US Secretary of State Mike Pompeo announced the measure via Twitter on Monday, saying the country will continue to act when “religious freedom is attacked.”
The United States also added China, Iran, Saudi Arabia, and Eritrea to the list.
Mr Pompeo did not state why Nigeria was blacklisted but said “no country or entity should be allowed to persecute people with impunity because of their beliefs”.
“Today the U.S. designates Burma, China, Eritrea, Iran, Nigeria, the DPRK, Pakistan, Saudi Arabia, Tajikistan, and Turkmenistan as countries of concern under the International Religious Freedom Act of 1998 for engaging systematic, ongoing, egregious religious freedom violations,” he tweeted.
“The U.S. is unwavering in its commitment to religious freedom. No country or entity should be allowed to persecute people with impunity because of their beliefs. These annual designations show that when religious freedom is attacked, we will act.
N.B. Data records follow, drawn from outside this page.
(** The route and the page choose the same storage mode exactly when
    [NEXT_PUBLIC_IMAGE_STORAGE_MODE] is ['fs'] or ['indexeddb'], or else when
    [VERCEL === '1'] holds together with [NEXT_PUBLIC_VERCEL_ENV] being
    ['production'] or ['preview'], or neither holds. *)
Theorem storage_modes_agree_iff :
  forall (explicitMode VERCEL vercelEnv : option string),
    effectiveStorageMode explicitMode VERCEL
    = effectiveStorageModeClient explicitMode vercelEnv
    <->
    (explicitMode = Some "fs" \/ explicitMode = Some "indexeddb" \/
     (VERCEL = Some "1" <->
      (vercelEnv = Some "production" \/ vercelEnv = Some "preview"))).
Proof.
  intros explicitMode VERCEL vercelEnv.
  unfold effectiveStorageMode, effectiveStorageModeClient.
  pose proof (env_is_true explicitMode "fs") as Hfs.
  pose proof (env_is_true explicitMode "indexeddb") as Hidx.
  pose proof (env_is_true VERCEL "1") as Hv.
  pose proof (env_is_true vercelEnv "production") as Hprod.
  pose proof (env_is_true vercelEnv "preview") as Hprev.
  destruct (env_is explicitMode "fs"); [intuition|].
  destruct (env_is explicitMode "indexeddb"); [intuition|].
  destruct (env_is VERCEL "1"), (env_is vercelEnv "production"),
    (env_is vercelEnv "preview"); simpl;
    intuition (try discriminate; try congruence).
Qed.

Lemma validateOutputFormat_valid (format : option FormDataEntryValue) :
  In (validateOutputFormat format) VALID_OUTPUT_FORMATS.
Proof.
  unfold validateOutputFormat.
  set (mapped := if (toLowerCase (format_text format) =? "jpg")%string
                 then "jpeg" else toLowerCase (format_text format)).
  destruct (existsb (String.eqb mapped) VALID_OUTPUT_FORMATS) eqn:E;
    [|simpl; tauto].
  apply existsb_exists in E. destruct E as (x & Hin & Hx).
  apply String.eqb_eq in Hx. now subst x.
Qed.

Lemma lower_ascii_idempotent (c : Ascii.ascii) :
  lower_ascii (lower_ascii c) = lower_ascii c.
Proof. destruct c as [[] [] [] [] [] [] [] []]; reflexivity. Qed.

Lemma toLowerCase_idempotent (s : string) :
  toLowerCase (toLowerCase s) = toLowerCase s.
Proof.
  induction s as [|c s IH]; simpl; [reflexivity|].
  now rewrite lower_ascii_idempotent, IH.
Qed.

(** [validateOutputFormat] always returns one of png, jpeg, webp -- for a
    missing field, a file, or any text; it does not depend on the case of the
    letters A-Z; and validating its own result changes nothing. *)
Theorem validateOutputFormat_normalizes :
  forall (format : option FormDataEntryValue),
    In (validateOutputFormat format) ["png"; "jpeg"; "webp"] /\
    validateOutputFormat (Some (entry_text (validateOutputFormat format)))
      = validateOutputFormat format /\
    (forall s, format = Some (entry_text s) ->
               validateOutputFormat (Some (entry_text (toLowerCase s)))
               = validateOutputFormat format).
Proof.
  intros format. pose proof (validateOutputFormat_valid format) as Hv.
  split; [exact Hv|]. split.
  - simpl in Hv. destruct Hv as [<- | [<- | [<- | []]]]; reflexivity.
  - intros s ->. unfold validateOutputFormat.
    destruct s as [|c s]; [reflexivity|].
    cbn [toLowerCase format_text].
    now rewrite lower_ascii_idempotent, toLowerCase_idempotent.
Qed.

(** The mime type the page gives to a format the route has validated is
    ["image/"] followed by that format, whatever the route was sent. *)
Theorem mime_type_of_validated_format :
  forall (format : option FormDataEntryValue),
    getMimeTypeFromFormat (validateOutputFormat format)
    = "image/" ++ validateOutputFormat format.
Proof.
  intros format. pose proof (validateOutputFormat_valid format) as Hv.
  simpl in Hv. destruct Hv as [<- | [<- | [<- | []]]]; reflexivity.
Qed.

(** The spellings of one format. *)
Example validateOutputFormat_spellings :
  map validateOutputFormat
      [None; Some (entry_text ""); Some (entry_text "JPG"); Some (entry_text "Jpeg");
       Some (entry_text "WEBP"); Some (entry_text "gif"); Some entry_file]
  = ["png"; "png"; "jpeg"; "jpeg"; "webp"; "png"; "png"].
Proof. reflexivity. Qed.

(** ** The prompt *)

Lemma has_char_append (c : ascii) (s t : string) :
  has_char c (s ++ t) = has_char c s || has_char c t.
Proof.
  induction s as [|k s IH]; simpl; [reflexivity|].
  now rewrite IH, orb_assoc.
Qed.

Lemma GetSubstitution_plain (matched before after replacement : string) :
  has_char "$" replacement = false ->
  GetSubstitution matched before after replacement = replacement.
Proof.
  induction replacement as [|c rest IH]; simpl; [reflexivity|].
  intros H. apply orb_false_iff in H. destruct H as [Hc Hrest].
  rewrite Hc. now rewrite IH.
Qed.

Lemma strip_prefix_correct (pattern s after : string) :
  strip_prefix pattern s = Some after -> s = pattern ++ after.
Proof.
  revert s. induction pattern as [|a pattern IH]; intros s; simpl.
  - now intros [= ->].
  - destruct s as [|b s]; [discriminate|].
    destruct (Ascii.eqb a b) eqn:E; [|discriminate].
    apply Ascii.eqb_eq in E. subst b. intros H. now rewrite (IH _ H).
Qed.

Lemma strip_prefix_append (pattern s after tail : string) :
  strip_prefix pattern s = Some after ->
  strip_prefix pattern (s ++ tail) = Some (after ++ tail).
Proof.
  revert s. induction pattern as [|a pattern IH]; intros s; simpl.
  - now intros [= ->].
  - destruct s as [|b s]; [discriminate|]. simpl.
    destruct (Ascii.eqb a b); [apply IH | discriminate].
Qed.

Lemma strip_prefix_none_append (pattern s tail : string) :
  strip_prefix pattern s = None ->
  (String.length pattern <= String.length s)%nat ->
  strip_prefix pattern (s ++ tail) = None.
Proof.
  revert s. induction pattern as [|a pattern IH]; intros s; simpl; [discriminate|].
  destruct s as [|b s]; simpl; [lia|].
  destruct (Ascii.eqb a b); [|reflexivity].
  intros H Hlen. apply IH; [exact H | lia].
Qed.

Lemma find_first_correct (pattern s before after : string) :
  find_first pattern s = Some (before, after) -> s = before ++ pattern ++ after.
Proof.
  revert before. induction s as [|c s IH]; intros before; simpl.
  - destruct (strip_prefix pattern "") as [x|] eqn:E; [|discriminate].
    intros [= <- <-]. exact (strip_prefix_correct _ _ _ E).
  - destruct (strip_prefix pattern (String c s)) as [x|] eqn:E.
    + intros [= <- <-]. exact (strip_prefix_correct _ _ _ E).
    + destruct (find_first pattern s) as [[b a]|]; [|discriminate].
      intros [= <- <-]. simpl. now rewrite <- (IH b).
Qed.

Lemma find_first_append (pattern s before after tail : string) :
  find_first pattern s = Some (before, after) ->
  find_first pattern (s ++ tail) = Some (before, after ++ tail).
Proof.
  revert before. induction s as [|c s IH]; intros before; simpl.
  - destruct (strip_prefix pattern "") as [x|] eqn:E; [|discriminate].
    intros [= <- <-]. apply strip_prefix_correct in E.
    destruct pattern; [|discriminate]. simpl in E. subst x.
    now destruct tail.
  - destruct (strip_prefix pattern (String c s)) as [x|] eqn:E.
    + intros [= <- <-].
      change (String c (s ++ tail)) with (String c s ++ tail).
      now rewrite (strip_prefix_append _ _ _ tail E).
    + destruct (find_first pattern s) as [[b a]|] eqn:F; [|discriminate].
      intros [= <- <-].
      change (String c (s ++ tail)) with (String c s ++ tail).
      rewrite strip_prefix_none_append; [now rewrite (IH b eq_refl)| exact E |].
      apply find_first_correct in F. rewrite F. simpl.
      rewrite !string_length_append. lia.
Qed.

Lemma replace_plain (s pattern replacement before after : string) :
  has_char "$" replacement = false ->
  find_first pattern s = Some (before, after) ->
  replace s pattern replacement = before ++ replacement ++ after.
Proof.
  intros Hr Hf. unfold replace. now rewrite Hf, GetSubstitution_plain.
Qed.

Arguments replace : simpl never.

Lemma replace_fills_one (s pattern r before after : string) :
  find_first pattern s = Some (before, after) ->
  has_char "[" before = false -> has_char "[" after = false ->
  has_char "$" r = false -> has_char "[" r = false ->
  has_char "[" (replace s pattern r) = false.
Proof.
  intros Hf Hb Ha Hd Hr. rewrite (replace_plain _ _ _ _ _ Hd Hf).
  now rewrite !has_char_append, Hb, Ha, Hr.
Qed.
“The U.S. is sanctioning the senior leadership of China’s National People’s Congress in connection with developing, adopting, and implementing the National Security Law. We will hold Beijing accountable for destroying Hong Kong’s autonomy. #StandWithHongKong #FightForFreedom.”
The international religious freedom report describes the status of religious freedom in every country and covers government policies violating religious belief and practices of groups, religious denominations, and individuals.
In its 2019 country report on human rights practices, the US had expressed concerns over the high rate of religious intolerance in various parts of the country following acts often perpetrated by state actors.
The US Department of State stated that such designation could attract economic measures against such country that has “engaged in or tolerated particularly severe violations of religious freedom.”
It said that Congress is first notified when a country is blacklisted as a result of violations of religious freedom.
“And where non-economic policy options designed to bring about a cessation of the particularly severe violations of religious freedom have reasonably been exhausted, an economic measure generally must be imposed,” it said.